Harvey Evert Kendig succeeded Dean Minehart and oversaw the moving of the School of Pharmacy to a new campus located at 3223 N Broad Street in 1947 which is the current location of Temple University School of Dentistry. Under Dean Kendig, the School of Pharmacy curriculum saw the expansion to a coursework of four years. Joseph B. Sprowles became the Dean of Pharmacy in 1950, serving until 1967. A Master of Science program was established in 1968 in Quality Assurance and Regulatory Affairs (QA/RA) to serve the needs of professionals in pharmaceutical industry under his guidance.

In 1974, School of Pharmacy moved to its current location at 3307 N Broad Street with the help of funding from the Commonwealth of Pennsylvania, Temple University and federal grants. Peter H. Doukas has been serving the School of Pharmacy since 1990. Under his leadership, the Master's program in QA/RA was moved to the Fort Washington Campus in order to accommodate the increased number of pharmaceutical companies located in the Greater Philadelphia Area.

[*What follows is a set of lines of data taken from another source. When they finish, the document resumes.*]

Lemma compress_block_total e input n output h :
  heap_wf h → is_Some (compress_block bz_stream e input n output h).
Proof.
  intros Hwf.
  destruct (compress_block_spec bz_stream e input n output h Hwf)
    as (h2 & _ & _ & _ & Hcases).
  destruct Hcases as [(_ & E)|[(_ & _ & E)|[(_ & _ & _ & E & _)|(_ & _ & _ & E)]]];
    rewrite E; by eexists.
Qed.

Lemma iteration_mem_total o ctx n i s :
  loop_inv n s → (i < n)%nat → is_Some (iteration_mem bz_stream o ctx i s).
Proof.
  intros (Hwf & Hlen & _) Hi. unfold iteration_mem, fopen_read.
  destruct (if open_ok o (BlockStream i) then _ else _) as [content|]; [|by eexists].
  destruct (negb _); [by eexists|]. destruct (decide _); [by eexists|].
  destruct (lookup_lt_is_Some_2 (compressed_blocks s) i) as [output ->]; [lia|].
  cbn [mbind option_bind].
  destruct (compress_block_total (block_env o i)
    (fread (read_limit o (BlockStream i)) content
       (block_offset_mem (Z.of_nat i) (BLOCK_SIZE ctx))
       (block_length (block_offset_mem (Z.of_nat i) (BLOCK_SIZE ctx))
          (BLOCK_SIZE ctx) (file_size ctx)))
    (block_length (block_offset_mem (Z.of_nat i) (BLOCK_SIZE ctx))
       (BLOCK_SIZE ctx) (file_size ctx)) output (mem s) Hwf) as [[[r b'] h'] ->].
  by eexists.
Qed.

Lemma run_iterations_mem_total o ctx n order s :
  Forall (λ i, (i < n)%nat) order → loop_inv n s →
  is_Some (run_iterations (iteration_mem bz_stream o ctx) order s).
Proof.
  intros Hlt. revert s. induction Hlt as [|i rest Hi _ IH]; intros s Hinv; simpl.
  - by eexists.
  - destruct (iteration_mem_total o ctx n i s Hinv Hi) as [s1 Hs1]. rewrite Hs1.
    cbn [mbind option_bind]. apply IH. eapply iteration_mem_inv; eauto.
Qed.

End Totality.

Lemma startup_of_initial p o c w ctx s0 :
  startup_of p o c w = Some (inr (ctx, s0)) →
  0 ≤ num_blocks ctx ≤ INT_MAX
  ∧ ∃ t, s0 = initial_state (num_blocks ctx) {| files := files w; trace := trace w ++ t |}
         ∧ Forall (λ e, is_open_write e = false) t
         ∧ EvStat (input_filename ctx) ∈ t.
Proof.
  destruct p; simpl; intros Hs.
  - apply startup_inr in Hs as (kb & content & _ & _ & _ & _ & Hn & Hpos & _ & _ & ->).
    split; [split; [done|by eapply num_blocks_of_int]|].
    exists [EvOpenRead (input_filename ctx); EvStat (input_filename ctx)].
    unfold log. simpl. rewrite <- app_assoc. split_and!; [done|by repeat constructor|].
    set_solver.
  - apply startup_mem_inr in Hs as (kb & _ & _ & _ & Hn & Hpos & ->).
    split; [split; [done|by eapply num_blocks_of_int]|].
    exists [EvStat (input_filename ctx)]. unfold log. simpl.
    split_and!; [done|by repeat constructor|set_solver].
Qed.

Section Phase.

Variable bz_stream : bytes → bytes.

Lemma body_meets_spec p o ctx n F :
  iteration_spec n F (block_payload bz_stream p ctx F) (body_of bz_stream p o ctx).
Proof.
  destruct p; [apply iteration_meets_spec | apply iteration_mem_meets_spec].
Qed.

On November 1, 2019, School of Pharmacy saw a change in leadership as Dean Doukas stepped down and was succeeded by Jayanth Panyam.

==Academics==
Temple University School of Pharmacy awards Doctor of Pharmacy degree which is its main offering. In addition, a graduate program in Pharmaceutical Sciences is established with concentrations in Medicinal Chemistry, Pharmaceutics and Pharmacodynamics available offering Master of Science and Doctor of Pharmacy degrees. A Master of Science in Quality Assurance and Regulatory Affairs has been established since 1968 as the first program of its kind in United States at that time.

==Kendig Memorial Museum==
The museum is dedicated to the memory of Dean Harvey Evert Kendig who served the School of Pharmacy from 1907 to 1950. It was opened in 1957 and moved to its current location in 1974. The museum houses fixtures which were originally part of Old Morgan Pharmacy, where Wyeth Brothers worked who went on to found Wyeth. The collection also houses pharmaceutical equipment, specie jars, show globes and other equipment of an apothecary.